TASK REQUIREMENTS: Below are the records. How many of their lines contain "order"? Give only the number.

═══ DATA SHOWN ═══

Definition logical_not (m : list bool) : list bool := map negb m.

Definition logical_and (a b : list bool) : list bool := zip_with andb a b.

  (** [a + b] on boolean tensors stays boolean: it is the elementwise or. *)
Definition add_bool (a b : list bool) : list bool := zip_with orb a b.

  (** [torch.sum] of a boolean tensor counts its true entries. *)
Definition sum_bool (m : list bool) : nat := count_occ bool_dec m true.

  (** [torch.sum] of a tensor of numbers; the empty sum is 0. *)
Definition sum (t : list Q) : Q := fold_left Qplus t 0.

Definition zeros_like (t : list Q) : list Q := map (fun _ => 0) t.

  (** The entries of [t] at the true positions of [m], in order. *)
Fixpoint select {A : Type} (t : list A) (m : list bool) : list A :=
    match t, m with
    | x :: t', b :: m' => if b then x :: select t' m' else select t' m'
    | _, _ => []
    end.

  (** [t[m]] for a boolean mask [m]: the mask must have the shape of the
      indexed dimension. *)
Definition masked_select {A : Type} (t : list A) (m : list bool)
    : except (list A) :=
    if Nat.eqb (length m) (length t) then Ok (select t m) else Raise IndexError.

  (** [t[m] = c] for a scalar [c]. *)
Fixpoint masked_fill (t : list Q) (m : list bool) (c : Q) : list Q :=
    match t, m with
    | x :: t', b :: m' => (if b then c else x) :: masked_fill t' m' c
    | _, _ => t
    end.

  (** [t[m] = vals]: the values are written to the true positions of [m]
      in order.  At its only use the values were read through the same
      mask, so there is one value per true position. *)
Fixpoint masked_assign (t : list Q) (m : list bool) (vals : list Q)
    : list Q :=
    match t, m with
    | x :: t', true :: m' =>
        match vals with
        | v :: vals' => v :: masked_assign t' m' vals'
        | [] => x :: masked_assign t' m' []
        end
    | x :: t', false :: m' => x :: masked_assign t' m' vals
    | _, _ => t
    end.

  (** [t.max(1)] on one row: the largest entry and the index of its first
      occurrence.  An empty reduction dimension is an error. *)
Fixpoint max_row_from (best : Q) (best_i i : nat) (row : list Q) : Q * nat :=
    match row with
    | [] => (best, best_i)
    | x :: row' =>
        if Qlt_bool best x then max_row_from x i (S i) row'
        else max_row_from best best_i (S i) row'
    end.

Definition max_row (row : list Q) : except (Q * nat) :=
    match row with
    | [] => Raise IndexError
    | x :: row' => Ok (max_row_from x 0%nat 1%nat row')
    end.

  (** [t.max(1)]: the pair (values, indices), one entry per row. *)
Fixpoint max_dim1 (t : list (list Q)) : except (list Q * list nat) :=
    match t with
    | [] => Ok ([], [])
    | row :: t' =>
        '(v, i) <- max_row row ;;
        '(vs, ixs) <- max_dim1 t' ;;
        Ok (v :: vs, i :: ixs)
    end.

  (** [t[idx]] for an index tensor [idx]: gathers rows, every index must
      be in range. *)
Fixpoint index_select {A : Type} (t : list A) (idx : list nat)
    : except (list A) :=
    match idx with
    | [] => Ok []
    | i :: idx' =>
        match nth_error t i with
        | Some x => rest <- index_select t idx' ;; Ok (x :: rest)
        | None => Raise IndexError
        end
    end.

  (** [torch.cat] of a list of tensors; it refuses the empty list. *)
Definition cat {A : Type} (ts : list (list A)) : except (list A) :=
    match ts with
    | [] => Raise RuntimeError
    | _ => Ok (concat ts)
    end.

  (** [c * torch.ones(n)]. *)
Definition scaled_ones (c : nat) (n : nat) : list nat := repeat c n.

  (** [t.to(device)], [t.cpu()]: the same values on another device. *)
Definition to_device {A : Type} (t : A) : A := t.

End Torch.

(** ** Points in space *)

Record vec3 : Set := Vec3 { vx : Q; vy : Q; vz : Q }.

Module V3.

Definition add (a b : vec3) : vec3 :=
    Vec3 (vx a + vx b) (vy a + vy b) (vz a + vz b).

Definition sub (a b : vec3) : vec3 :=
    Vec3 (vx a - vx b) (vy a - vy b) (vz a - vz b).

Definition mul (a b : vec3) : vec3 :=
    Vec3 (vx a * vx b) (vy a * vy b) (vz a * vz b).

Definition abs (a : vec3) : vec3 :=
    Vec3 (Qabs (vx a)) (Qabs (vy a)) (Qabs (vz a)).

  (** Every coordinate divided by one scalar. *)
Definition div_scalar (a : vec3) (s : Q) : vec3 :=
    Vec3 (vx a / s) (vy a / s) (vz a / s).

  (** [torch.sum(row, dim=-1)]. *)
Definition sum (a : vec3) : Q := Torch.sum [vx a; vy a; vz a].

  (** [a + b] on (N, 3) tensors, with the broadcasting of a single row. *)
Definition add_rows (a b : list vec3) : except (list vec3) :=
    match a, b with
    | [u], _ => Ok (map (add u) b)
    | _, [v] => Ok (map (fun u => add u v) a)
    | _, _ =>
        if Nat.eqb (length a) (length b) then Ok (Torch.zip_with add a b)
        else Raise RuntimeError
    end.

═══

SOLUTION FOR THIS EXERCISE: 2